** Records for this task follows **

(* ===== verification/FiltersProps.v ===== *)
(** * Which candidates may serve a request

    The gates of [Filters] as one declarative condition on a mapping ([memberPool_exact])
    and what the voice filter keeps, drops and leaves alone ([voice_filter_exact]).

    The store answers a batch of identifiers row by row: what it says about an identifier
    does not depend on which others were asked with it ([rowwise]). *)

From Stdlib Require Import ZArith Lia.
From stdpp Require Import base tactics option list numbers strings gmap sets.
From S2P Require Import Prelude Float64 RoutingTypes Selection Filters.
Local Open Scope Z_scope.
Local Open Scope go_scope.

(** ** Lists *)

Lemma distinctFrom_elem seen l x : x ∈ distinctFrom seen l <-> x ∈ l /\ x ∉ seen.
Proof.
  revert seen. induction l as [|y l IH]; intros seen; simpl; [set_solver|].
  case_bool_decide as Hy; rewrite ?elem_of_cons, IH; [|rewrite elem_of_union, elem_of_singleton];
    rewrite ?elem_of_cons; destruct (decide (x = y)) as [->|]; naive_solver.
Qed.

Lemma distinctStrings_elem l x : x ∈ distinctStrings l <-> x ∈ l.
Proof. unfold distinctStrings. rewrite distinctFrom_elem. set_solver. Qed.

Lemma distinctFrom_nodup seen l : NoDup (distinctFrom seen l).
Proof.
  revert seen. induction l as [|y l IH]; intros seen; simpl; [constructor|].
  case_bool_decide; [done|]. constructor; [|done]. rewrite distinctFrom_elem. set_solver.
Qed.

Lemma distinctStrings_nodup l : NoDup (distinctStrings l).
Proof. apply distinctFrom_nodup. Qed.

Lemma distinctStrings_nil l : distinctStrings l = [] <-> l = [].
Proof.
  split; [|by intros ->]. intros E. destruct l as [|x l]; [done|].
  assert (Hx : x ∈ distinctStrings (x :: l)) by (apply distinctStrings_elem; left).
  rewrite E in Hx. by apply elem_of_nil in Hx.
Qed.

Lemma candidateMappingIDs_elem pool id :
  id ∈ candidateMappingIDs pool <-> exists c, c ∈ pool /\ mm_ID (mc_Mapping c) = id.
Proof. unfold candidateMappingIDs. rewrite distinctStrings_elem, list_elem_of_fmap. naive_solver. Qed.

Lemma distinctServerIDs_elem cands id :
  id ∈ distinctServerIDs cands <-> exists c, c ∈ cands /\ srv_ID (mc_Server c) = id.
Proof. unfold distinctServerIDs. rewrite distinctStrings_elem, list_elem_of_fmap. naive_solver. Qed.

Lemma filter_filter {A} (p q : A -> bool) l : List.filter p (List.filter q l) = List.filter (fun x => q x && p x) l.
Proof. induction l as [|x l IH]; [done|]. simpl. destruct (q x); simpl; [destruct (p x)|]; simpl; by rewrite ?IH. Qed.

** End of Records for this task **
** Records for this task follows **

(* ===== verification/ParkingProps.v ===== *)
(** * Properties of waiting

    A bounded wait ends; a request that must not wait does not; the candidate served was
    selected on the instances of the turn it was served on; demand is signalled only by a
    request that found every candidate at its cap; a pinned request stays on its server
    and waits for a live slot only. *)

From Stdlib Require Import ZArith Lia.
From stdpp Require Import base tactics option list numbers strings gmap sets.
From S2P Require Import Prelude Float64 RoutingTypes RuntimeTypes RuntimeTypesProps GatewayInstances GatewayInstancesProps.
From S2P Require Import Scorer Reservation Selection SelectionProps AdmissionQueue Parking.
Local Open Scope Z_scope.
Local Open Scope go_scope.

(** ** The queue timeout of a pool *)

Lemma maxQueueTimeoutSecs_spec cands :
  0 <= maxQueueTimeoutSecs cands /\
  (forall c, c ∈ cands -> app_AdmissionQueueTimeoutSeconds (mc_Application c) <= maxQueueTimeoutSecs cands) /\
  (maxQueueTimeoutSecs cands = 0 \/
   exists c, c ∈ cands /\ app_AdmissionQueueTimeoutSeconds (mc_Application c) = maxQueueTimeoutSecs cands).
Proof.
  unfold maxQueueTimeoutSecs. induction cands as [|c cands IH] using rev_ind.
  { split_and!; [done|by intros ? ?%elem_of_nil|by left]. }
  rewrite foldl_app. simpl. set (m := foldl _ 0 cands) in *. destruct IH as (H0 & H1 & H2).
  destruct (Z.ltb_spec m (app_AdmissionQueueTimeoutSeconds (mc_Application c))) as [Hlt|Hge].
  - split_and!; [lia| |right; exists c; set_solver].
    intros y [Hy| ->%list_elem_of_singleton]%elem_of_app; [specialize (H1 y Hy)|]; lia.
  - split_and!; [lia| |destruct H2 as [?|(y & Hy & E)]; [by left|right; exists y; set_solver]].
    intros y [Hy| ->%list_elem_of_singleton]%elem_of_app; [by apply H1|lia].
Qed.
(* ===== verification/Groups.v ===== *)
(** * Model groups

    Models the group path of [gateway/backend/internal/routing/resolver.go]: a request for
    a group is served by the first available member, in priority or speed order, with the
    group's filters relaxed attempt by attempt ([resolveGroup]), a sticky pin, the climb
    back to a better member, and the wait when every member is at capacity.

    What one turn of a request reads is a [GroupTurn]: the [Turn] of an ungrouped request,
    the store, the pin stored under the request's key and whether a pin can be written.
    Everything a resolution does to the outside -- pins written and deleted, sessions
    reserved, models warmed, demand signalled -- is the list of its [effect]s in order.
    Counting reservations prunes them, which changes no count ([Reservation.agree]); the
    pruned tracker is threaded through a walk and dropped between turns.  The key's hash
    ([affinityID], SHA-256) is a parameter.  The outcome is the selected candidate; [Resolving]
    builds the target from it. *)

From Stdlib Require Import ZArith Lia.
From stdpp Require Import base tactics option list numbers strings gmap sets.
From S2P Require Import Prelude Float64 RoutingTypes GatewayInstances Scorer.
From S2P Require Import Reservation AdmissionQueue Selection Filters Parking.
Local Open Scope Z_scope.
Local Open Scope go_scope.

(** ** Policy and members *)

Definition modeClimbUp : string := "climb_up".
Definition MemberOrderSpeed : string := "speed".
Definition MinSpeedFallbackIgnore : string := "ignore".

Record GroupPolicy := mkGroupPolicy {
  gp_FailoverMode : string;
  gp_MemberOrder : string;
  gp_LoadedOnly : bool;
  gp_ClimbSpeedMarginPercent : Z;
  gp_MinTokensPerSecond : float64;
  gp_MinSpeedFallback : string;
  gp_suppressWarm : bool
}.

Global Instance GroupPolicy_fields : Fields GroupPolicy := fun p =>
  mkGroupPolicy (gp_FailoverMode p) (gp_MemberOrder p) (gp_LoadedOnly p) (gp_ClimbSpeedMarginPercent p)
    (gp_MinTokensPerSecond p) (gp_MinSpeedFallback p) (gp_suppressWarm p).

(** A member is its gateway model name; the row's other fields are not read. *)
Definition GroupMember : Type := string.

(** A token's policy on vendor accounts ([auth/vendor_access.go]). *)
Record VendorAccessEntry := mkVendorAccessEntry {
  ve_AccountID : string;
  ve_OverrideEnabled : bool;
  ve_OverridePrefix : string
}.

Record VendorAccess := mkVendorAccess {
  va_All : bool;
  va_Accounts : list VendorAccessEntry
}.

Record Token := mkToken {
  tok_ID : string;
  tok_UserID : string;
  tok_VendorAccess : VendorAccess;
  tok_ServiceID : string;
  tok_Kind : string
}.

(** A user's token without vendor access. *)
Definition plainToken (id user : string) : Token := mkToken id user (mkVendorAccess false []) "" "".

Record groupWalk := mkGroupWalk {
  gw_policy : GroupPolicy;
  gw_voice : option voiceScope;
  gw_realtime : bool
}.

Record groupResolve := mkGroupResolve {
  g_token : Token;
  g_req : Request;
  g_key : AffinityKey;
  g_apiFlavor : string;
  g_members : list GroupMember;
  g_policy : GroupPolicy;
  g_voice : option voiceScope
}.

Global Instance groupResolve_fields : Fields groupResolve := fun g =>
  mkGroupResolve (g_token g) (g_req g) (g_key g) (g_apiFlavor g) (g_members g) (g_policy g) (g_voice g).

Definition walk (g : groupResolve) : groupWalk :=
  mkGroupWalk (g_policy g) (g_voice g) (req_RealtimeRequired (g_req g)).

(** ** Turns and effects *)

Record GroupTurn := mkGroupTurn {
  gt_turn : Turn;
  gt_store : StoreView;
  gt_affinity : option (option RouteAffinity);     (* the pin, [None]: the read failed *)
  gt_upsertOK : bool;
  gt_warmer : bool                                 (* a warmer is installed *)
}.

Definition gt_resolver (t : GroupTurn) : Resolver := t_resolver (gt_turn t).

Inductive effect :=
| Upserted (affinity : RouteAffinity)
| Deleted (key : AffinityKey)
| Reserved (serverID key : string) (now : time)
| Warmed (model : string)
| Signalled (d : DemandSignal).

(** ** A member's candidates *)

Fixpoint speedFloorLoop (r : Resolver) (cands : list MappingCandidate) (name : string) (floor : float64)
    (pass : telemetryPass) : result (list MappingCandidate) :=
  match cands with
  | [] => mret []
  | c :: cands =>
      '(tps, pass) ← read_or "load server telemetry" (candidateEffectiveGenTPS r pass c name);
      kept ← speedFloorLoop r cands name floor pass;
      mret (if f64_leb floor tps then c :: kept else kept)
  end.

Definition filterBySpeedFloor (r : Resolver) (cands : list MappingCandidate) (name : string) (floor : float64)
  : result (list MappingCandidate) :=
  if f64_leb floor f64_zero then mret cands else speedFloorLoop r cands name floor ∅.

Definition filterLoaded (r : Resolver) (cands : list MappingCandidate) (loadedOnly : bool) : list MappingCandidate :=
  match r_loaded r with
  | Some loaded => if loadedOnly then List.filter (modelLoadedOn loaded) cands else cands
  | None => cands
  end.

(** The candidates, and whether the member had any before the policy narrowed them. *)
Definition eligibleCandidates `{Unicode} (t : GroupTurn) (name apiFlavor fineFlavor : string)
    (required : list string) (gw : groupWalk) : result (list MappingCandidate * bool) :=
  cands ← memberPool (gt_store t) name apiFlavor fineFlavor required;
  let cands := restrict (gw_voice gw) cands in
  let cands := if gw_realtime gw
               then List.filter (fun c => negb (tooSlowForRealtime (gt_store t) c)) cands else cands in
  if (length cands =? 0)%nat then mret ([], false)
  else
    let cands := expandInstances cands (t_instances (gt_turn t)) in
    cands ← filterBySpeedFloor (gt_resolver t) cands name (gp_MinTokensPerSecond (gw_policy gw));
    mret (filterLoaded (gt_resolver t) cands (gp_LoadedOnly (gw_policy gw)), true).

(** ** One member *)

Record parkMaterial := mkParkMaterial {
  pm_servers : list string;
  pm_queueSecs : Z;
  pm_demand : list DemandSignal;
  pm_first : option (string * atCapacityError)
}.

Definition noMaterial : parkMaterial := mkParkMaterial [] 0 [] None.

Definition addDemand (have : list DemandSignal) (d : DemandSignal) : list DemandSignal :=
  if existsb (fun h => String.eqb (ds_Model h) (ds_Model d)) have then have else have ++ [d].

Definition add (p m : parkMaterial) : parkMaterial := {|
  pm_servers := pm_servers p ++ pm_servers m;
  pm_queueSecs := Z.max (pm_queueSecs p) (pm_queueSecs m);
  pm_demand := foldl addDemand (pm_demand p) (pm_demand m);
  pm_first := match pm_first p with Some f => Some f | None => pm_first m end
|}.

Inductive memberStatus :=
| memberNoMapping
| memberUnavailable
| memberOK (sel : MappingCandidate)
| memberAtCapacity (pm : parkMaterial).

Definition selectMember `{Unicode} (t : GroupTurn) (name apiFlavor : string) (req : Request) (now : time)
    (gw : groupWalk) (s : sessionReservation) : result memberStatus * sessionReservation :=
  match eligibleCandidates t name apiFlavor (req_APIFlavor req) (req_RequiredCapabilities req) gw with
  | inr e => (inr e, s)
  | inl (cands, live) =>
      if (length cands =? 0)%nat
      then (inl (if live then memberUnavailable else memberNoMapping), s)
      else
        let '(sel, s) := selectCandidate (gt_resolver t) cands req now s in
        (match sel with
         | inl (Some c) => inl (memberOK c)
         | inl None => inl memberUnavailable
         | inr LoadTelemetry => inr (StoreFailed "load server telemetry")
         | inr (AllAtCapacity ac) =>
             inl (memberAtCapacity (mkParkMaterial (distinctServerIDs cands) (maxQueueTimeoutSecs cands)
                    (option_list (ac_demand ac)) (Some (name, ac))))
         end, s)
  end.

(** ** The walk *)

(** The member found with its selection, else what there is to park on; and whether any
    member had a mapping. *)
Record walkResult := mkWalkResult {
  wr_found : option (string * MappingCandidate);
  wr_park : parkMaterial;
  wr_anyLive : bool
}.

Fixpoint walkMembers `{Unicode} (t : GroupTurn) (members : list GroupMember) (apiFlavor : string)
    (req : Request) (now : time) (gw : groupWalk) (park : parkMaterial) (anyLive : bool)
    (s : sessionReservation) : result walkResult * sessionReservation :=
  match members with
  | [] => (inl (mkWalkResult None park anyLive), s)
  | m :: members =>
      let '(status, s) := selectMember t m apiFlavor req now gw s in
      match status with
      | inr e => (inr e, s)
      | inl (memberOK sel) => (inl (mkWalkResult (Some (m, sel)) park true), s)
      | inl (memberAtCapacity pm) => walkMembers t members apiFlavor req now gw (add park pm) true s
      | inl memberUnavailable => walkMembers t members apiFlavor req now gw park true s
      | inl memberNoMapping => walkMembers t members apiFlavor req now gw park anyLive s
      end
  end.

** End of Records for this task **
** Records for this task follows **

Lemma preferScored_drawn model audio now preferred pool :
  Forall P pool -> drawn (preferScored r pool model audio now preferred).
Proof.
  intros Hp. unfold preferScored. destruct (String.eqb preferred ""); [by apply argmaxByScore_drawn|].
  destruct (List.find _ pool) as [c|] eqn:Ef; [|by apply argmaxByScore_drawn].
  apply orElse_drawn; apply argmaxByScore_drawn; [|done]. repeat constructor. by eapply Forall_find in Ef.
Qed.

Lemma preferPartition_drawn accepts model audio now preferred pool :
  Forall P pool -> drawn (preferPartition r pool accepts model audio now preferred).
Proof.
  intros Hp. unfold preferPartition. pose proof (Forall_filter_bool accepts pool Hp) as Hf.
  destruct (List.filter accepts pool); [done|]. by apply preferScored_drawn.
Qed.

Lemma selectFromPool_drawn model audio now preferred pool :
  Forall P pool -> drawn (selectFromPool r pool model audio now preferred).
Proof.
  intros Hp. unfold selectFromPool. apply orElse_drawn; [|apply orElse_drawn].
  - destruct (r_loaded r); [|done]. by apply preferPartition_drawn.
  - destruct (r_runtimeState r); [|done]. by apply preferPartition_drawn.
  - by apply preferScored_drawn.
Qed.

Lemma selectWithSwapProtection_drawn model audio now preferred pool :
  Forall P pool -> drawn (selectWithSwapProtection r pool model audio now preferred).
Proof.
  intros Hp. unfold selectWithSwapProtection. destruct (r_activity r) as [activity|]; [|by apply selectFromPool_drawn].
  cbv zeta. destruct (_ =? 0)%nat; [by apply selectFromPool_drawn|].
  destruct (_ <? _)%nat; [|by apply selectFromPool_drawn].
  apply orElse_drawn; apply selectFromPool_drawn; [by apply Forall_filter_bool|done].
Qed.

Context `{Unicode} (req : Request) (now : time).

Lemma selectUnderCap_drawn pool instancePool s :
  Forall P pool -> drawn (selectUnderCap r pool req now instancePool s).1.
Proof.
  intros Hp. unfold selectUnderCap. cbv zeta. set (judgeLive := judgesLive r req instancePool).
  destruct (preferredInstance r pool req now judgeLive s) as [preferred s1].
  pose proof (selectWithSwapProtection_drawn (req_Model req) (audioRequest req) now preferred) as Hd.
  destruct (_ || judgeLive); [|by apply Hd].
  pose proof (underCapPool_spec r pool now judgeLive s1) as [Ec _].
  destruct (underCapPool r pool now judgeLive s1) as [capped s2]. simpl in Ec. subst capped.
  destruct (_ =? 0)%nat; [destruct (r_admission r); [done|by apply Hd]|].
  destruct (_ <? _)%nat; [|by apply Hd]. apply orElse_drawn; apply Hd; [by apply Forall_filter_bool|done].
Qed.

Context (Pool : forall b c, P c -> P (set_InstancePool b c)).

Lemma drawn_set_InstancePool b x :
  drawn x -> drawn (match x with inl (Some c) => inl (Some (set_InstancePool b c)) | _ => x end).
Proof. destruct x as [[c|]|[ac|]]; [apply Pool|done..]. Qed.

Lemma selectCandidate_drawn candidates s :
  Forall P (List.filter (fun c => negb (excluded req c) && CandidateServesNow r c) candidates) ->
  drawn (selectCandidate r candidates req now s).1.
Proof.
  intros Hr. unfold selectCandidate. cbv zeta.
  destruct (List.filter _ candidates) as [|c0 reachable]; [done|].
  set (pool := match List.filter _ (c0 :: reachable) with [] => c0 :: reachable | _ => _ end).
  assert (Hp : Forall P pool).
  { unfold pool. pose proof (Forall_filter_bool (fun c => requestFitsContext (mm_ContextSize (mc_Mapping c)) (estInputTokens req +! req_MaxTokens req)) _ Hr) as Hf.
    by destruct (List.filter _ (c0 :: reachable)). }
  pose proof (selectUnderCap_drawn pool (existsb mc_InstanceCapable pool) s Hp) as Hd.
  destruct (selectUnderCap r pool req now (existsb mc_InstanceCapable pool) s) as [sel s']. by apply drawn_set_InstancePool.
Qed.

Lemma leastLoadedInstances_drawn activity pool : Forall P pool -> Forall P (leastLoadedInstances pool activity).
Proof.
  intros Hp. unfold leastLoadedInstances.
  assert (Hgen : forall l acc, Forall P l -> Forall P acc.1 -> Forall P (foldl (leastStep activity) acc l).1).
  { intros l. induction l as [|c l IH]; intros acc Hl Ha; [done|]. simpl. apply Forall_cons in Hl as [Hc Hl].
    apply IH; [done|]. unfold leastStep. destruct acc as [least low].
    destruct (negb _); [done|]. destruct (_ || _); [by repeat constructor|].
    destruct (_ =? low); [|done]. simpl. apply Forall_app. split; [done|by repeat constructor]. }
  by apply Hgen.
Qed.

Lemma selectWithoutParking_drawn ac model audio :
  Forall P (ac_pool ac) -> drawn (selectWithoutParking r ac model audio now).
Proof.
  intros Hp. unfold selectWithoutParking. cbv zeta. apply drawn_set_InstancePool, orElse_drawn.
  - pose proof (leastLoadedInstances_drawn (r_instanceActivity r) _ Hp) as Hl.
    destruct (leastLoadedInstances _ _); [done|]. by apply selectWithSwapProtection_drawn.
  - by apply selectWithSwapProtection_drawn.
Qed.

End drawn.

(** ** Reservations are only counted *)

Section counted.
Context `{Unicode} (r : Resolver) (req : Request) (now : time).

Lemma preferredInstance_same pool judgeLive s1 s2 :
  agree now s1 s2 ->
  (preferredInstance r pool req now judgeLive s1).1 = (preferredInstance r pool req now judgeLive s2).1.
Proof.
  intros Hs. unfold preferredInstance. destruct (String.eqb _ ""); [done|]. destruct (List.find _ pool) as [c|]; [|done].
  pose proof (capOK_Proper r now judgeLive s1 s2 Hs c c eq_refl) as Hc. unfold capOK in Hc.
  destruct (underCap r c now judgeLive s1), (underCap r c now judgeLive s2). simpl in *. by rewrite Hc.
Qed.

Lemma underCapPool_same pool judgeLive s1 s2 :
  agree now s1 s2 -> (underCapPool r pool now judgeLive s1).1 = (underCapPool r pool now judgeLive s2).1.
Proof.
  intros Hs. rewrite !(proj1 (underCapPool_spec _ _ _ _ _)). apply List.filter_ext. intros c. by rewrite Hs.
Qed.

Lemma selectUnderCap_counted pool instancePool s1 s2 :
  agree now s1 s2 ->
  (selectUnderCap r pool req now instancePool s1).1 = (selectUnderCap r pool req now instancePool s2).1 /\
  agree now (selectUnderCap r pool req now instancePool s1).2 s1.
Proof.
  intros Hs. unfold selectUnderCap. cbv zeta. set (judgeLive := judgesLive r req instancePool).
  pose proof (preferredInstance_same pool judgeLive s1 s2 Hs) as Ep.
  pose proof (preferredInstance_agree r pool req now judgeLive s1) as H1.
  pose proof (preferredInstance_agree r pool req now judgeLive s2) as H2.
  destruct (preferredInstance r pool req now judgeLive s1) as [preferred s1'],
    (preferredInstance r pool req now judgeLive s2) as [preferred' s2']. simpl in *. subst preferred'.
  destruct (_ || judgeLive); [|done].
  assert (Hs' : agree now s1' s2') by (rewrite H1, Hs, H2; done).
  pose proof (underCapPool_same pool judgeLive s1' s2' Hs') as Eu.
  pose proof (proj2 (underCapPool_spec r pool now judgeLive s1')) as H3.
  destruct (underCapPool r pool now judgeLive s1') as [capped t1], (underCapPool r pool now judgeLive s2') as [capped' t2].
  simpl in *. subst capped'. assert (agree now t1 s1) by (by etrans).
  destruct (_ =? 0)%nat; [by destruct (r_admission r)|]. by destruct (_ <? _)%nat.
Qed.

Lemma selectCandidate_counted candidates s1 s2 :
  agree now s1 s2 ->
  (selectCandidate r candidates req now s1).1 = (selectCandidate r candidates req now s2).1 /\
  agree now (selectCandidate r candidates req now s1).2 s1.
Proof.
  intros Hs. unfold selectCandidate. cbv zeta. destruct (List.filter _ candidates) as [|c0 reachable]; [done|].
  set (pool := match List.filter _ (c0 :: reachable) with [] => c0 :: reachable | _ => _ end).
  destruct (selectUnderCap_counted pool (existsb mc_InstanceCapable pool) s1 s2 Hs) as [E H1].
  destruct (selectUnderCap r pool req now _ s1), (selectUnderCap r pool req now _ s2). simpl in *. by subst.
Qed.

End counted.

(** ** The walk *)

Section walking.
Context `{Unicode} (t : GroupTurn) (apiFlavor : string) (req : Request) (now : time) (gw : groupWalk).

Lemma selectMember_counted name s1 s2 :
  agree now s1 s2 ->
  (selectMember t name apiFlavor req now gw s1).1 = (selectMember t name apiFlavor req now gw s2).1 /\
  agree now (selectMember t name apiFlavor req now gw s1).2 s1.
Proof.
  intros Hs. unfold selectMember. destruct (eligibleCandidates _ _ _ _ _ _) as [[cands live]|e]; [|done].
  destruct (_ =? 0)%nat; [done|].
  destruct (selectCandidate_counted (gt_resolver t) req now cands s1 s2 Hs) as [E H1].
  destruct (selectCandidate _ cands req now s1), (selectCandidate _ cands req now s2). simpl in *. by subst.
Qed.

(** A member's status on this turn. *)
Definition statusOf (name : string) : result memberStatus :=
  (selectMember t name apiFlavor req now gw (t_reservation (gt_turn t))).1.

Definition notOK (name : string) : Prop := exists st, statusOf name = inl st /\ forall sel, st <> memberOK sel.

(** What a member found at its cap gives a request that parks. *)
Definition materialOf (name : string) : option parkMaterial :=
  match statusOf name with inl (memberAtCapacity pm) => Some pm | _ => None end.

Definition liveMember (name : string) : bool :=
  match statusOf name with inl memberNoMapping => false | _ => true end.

** End of Records for this task **

Your task is to retype the entries verbatim, starting with the line that holds "intros Hp. unfold selectUnderCap." and stopping after the line that holds "by destruct (List.filter".

■ **Problem solution**
  intros Hp. unfold selectUnderCap. cbv zeta. set (judgeLive := judgesLive r req instancePool).
  destruct (preferredInstance r pool req now judgeLive s) as [preferred s1].
  pose proof (selectWithSwapProtection_drawn (req_Model req) (audioRequest req) now preferred) as Hd.
  destruct (_ || judgeLive); [|by apply Hd].
  pose proof (underCapPool_spec r pool now judgeLive s1) as [Ec _].
  destruct (underCapPool r pool now judgeLive s1) as [capped s2]. simpl in Ec. subst capped.
  destruct (_ =? 0)%nat; [destruct (r_admission r); [done|by apply Hd]|].
  destruct (_ <? _)%nat; [|by apply Hd]. apply orElse_drawn; apply Hd; [by apply Forall_filter_bool|done].
Qed.

Context (Pool : forall b c, P c -> P (set_InstancePool b c)).

Lemma drawn_set_InstancePool b x :
  drawn x -> drawn (match x with inl (Some c) => inl (Some (set_InstancePool b c)) | _ => x end).
Proof. destruct x as [[c|]|[ac|]]; [apply Pool|done..]. Qed.

Lemma selectCandidate_drawn candidates s :
  Forall P (List.filter (fun c => negb (excluded req c) && CandidateServesNow r c) candidates) ->
  drawn (selectCandidate r candidates req now s).1.
Proof.
  intros Hr. unfold selectCandidate. cbv zeta.
  destruct (List.filter _ candidates) as [|c0 reachable]; [done|].
  set (pool := match List.filter _ (c0 :: reachable) with [] => c0 :: reachable | _ => _ end).
  assert (Hp : Forall P pool).
  { unfold pool. pose proof (Forall_filter_bool (fun c => requestFitsContext (mm_ContextSize (mc_Mapping c)) (estInputTokens req +! req_MaxTokens req)) _ Hr) as Hf.
    by destruct (List.filter _ (c0 :: reachable)). }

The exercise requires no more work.